In considerazione dell’importanza del Bilancio è prevista presso le Camere la sessione di Bilancio, cioè un periodo di tempo ( 1/10 – 31/12 ) in cui i lavori parlamentati vengono interamente destinati all'approvazione della manovra economica;
Si apre successivamente la discussione in aula, che si conclude con la votazione;
Quando si ottiene un testo identico in entrambe le Camere questo viene inviato al Presidente della Repubblica, per la promulgazione, cui segue la pubblicazione sulla Gazzetta Ufficiale e l'entrata in vigore della legge di Bilancio;
Se il Bilancio non viene approvato entro il 31 dicembre, è possibile che le Camere concedano al Governo, tramite legge, l'esercizio provvisorio del Bilancio, per periodi non superiori ai 4 mesi, allo scopo di evitare la paralisi economica che altrimenti si verificherebbe.
Manovra economica e documenti correlati
La manovra economica è l'insieme dei documenti e degli atti normativi attraverso i quali lo Stato gestisce la programmazione economica, con cui si realizzano i programmi e i controlli sull'attività economa del Paese previsti dall'art. 41 della Costituzione.

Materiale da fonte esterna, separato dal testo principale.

Example parse_example :
  parse (" { " +:+ Str.quoted "a\u0041" +:+ " : [1, -20 ,null, true], " +:+ Str.quoted "2" +:+ ":{}} ") =
    Some (JObj [("2", JObj []); ("aA", JArr [JNum 1; JNum (-20); JNull; JBool true])]).
Proof. vm_compute. reflexivity. Qed.

(** ** What is written is read *)

Lemma read_escape c t : read_string (Json.escape c +:+ t) = prepend c (read_string t).
Proof. by destruct c as [[] [] [] [] [] [] [] []]. Qed.

Lemma read_quoted s rest : read_string (Json.escapes s +:+ Str.dquote +:+ rest) = Some (s, rest).
Proof.
  induction s as [|c s IH]; [done|]. simpl Json.escapes. rewrite Str.app_assoc, read_escape, IH. done.
Qed.

(** No digit follows. *)
Definition digits_end (s : string) : bool :=
  match s with "" => true | String c _ => negb (Str.is_digit c) end.

Lemma span_digits_app d rest :
  Str.all Str.is_digit d = true → digits_end rest = true → span_digits (d +:+ rest) = (d, rest).
Proof.
  intros Hd Hr. induction d as [|c d IH].
  - rewrite Str.app_nil_l. destruct rest as [|c rest]; [done|]. simpl in Hr |- *.
    by destruct (Str.is_digit c).
  - rewrite Str.app_cons. simpl in Hd |- *. apply andb_true_iff in Hd as [-> Hd]. by rewrite IH.
Qed.

Lemma span_app d rest :
  Str.all Str.is_digit d = true → number_ends rest = true → span_digits (d +:+ rest) = (d, rest).
Proof.
  intros Hd Hr. apply span_digits_app; [done|]. destruct rest as [|c rest]; [done|]. simpl in Hr |- *.
  apply negb_true_iff in Hr. by destruct (Str.is_digit c).
Qed.

(** *** The digits of a number *)

Lemma pretty_char_value x :
  (x < 10)%N → Str.is_digit (pretty_N_char x) = true ∧ Obj.digit_value (pretty_N_char x) = x ∧
               (x ≠ 0 → pretty_N_char x ≠ "0"%char)%N.
Proof.
  intros Hx. assert (x = 0 ∨ x = 1 ∨ x = 2 ∨ x = 3 ∨ x = 4 ∨ x = 5 ∨ x = 6 ∨ x = 7 ∨ x = 8 ∨ x = 9)%N as Hc by lia.
  by repeat destruct Hc as [->|Hc]; [split_and! ..|subst; split_and!].
Qed.

Lemma pretty_go_digits x s :
  Str.all Str.is_digit s = true →
  Str.all Str.is_digit (pretty_N_go x s) = true ∧
  Obj.digits_value 0 (pretty_N_go x s) = Obj.digits_value x s.
Proof.
  revert s. induction (N.lt_wf_0 x) as [x _ IH]. intros s Hs. destruct (decide (x = 0%N)) as [->|Hx].
  { by rewrite pretty_N_go_0. }
  rewrite pretty_N_go_step by lia.
  destruct (pretty_char_value (x `mod` 10)) as (Hd & Hv & _); [by apply N.mod_lt|].
  destruct (IH (x `div` 10)%N) with (s := String (pretty_N_char (x `mod` 10)) s) as [Ha Hval].
  - apply N.div_lt; lia.
  - simpl. by rewrite Hd, Hs.
  - split; [done|]. rewrite Hval. simpl. rewrite Hv. f_equal. rewrite N.mul_comm. symmetry. by apply N.div_mod.
Qed.

Lemma pretty_go_head x s : (0 < x)%N → ∃ c r, pretty_N_go x s = String c r ∧ c ≠ "0"%char.
Proof.
  revert s. induction (N.lt_wf_0 x) as [x _ IH]. intros s Hx. rewrite pretty_N_go_step by done.
  destruct (decide (x `div` 10 = 0)%N) as [Hz|Hz].
  - rewrite Hz, pretty_N_go_0. eexists _, _. split; [done|].
    apply pretty_char_value; [by apply N.mod_lt|]. intros Hm. pose proof (N.div_mod x 10 ltac:(done)) as Hd. rewrite Hz, Hm in Hd. lia.
  - apply IH; [apply N.div_lt; lia|by apply N.neq_0_lt_0].
Qed.

Lemma pretty_digits (n : N) :
  Str.all Str.is_digit (pretty n) = true ∧ canonical (pretty n) = true ∧ Obj.digits_value 0 (pretty n) = n.
Proof.
  unfold pretty, pretty_N. case_decide as Hn; [by subst|].
  destruct (pretty_go_digits n "") as [Ha Hv]; [done|]. split_and!; [done| |done].
  destruct (pretty_go_head n "") as (c & r & -> & Hc); [lia|]. simpl. by rewrite bool_decide_eq_false_2.
Qed.

Lemma pretty_pos p : pretty (Z.pos p) = pretty (N.pos p).
Proof. done. Qed.

Lemma read_natural (n : N) rest :
  number_ends rest = true → read_number (pretty n +:+ rest) = Some (JNum (Z.of_N n), rest).
Proof.
  intros Hr. destruct (pretty_digits n) as (Ha & Hc & Hv). unfold read_number.
  assert (match pretty n +:+ rest with String "-" s => (-1, s)%Z | _ => (1, pretty n +:+ rest)%Z end =
          (1, pretty n +:+ rest)%Z) as ->.
  { destruct (pretty n) as [|c d]; [done|]. rewrite Str.app_cons.
    simpl in Ha. apply andb_true_iff in Ha as [Hd _]. by destruct c as [[] [] [] [] [] [] [] []]. }
  rewrite span_app, Hc, Hr, Hv by done. simpl andb. by rewrite Z.mul_1_l.
Qed.

Lemma read_pretty z rest : number_ends rest = true → read_number (pretty z +:+ rest) = Some (JNum z, rest).
Proof.
  intros Hr. destruct z as [|p|p]; [apply (read_natural 0), Hr|apply (read_natural (N.pos p)), Hr|].
  destruct (pretty_digits (N.pos p)) as (Ha & Hc & Hv).
  change (pretty (Z.neg p)) with ("-" +:+ pretty (N.pos p)). rewrite Str.app_assoc.
  change ("-" +:+ ?t) with (String "-" t). unfold read_number.
  by rewrite span_app, Hc, Hr, Hv.
Qed.

(** *** Blocks *)

(** What may follow a value in a text that [stringify] writes. *)
Definition follows (closing : ascii) (rest : string) : Prop :=
  ∃ c s, rest = String c s ∧ (c = ","%char ∨ c = closing).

Rientrano nella manovra economa:
Il Bilancio;
Il documento di programmazione economico-finanziaria (DPEF), in cui il Governo indica gli obiettivi che intende realizzare in ambito economico e sociale per l'anno successivo e in via programmatica, quelli per i 4 mesi successivi. Tale documento viene predisposto dal Ministro dell'Economia e delle Finanze e deve essere presentato dal Governo al Parlamento entro il 30 /06 di ogni anno. È un atto di indirizzo, per cui si possono modificare in corso d'opera le indicazioni programmatiche in esso contenute, per adattarle alle situazioni contingenti e alla realtà economica effettiva.
Il bilancio pluriennale programmatico (BPP), che copre un periodo dai 3 ai 5 anni e che traduce in termini finanziari gli obiettivi contenuti nel DPEF, in modo da renderli più facilmente interpretabili da parte delle Camere. Anch'esso ha valore indicativo.
La legge di stabilità o legge finanziaria, approvata ogni anni dal Parlamento su proposta del Governo, consente di modificare e integrare la legislazione vigente relativa alle spese e alle entrate pubbliche, in modo da poter variare il Bilancio.
Domande da interrogazione
- Qual è l'importanza del bilancio statale?
- Quali sono i principali tipi di bilancio?
- Quali sono i principi costituzionali che regolano il bilancio?
- Quali sono i principi fondamentali del bilancio pubblico?
- Qual è l'iter di approvazione del bilancio preventivo?
Il bilancio statale è un documento contabile fondamentale che indica le entrate e le spese dello Stato, diventando un mezzo di programmazione per raggiungere obiettivi sociali ed economici, come la tutela dell'occupazione e lo sviluppo economico.
Esistono due tipi di bilancio: il bilancio consuntivo, che riporta le entrate e le spese dell'anno precedente, e il bilancio preventivo, che prevede le spese e le entrate per l'anno successivo.
I principi costituzionali includono l'approvazione del bilancio da parte del Parlamento, l'impossibilità di sottoporre le leggi di bilancio a referendum e la necessità di controllo parlamentare, come stabilito negli articoli 72, 75 e 81 della Costituzione.
I principi fondamentali del bilancio includono l'universalità, l'integrità, la veridicità, la specializzazione e la pubblicità, che garantiscono una gestione trasparente e accurata delle finanze pubbliche.
L'iter di approvazione prevede che il bilancio venga presentato dal Ministro dell'Economia e delle Finanze entro il 30 settembre, seguito da una discussione e votazione in Parlamento, con la promulgazione finale da parte del Presidente della Repubblica.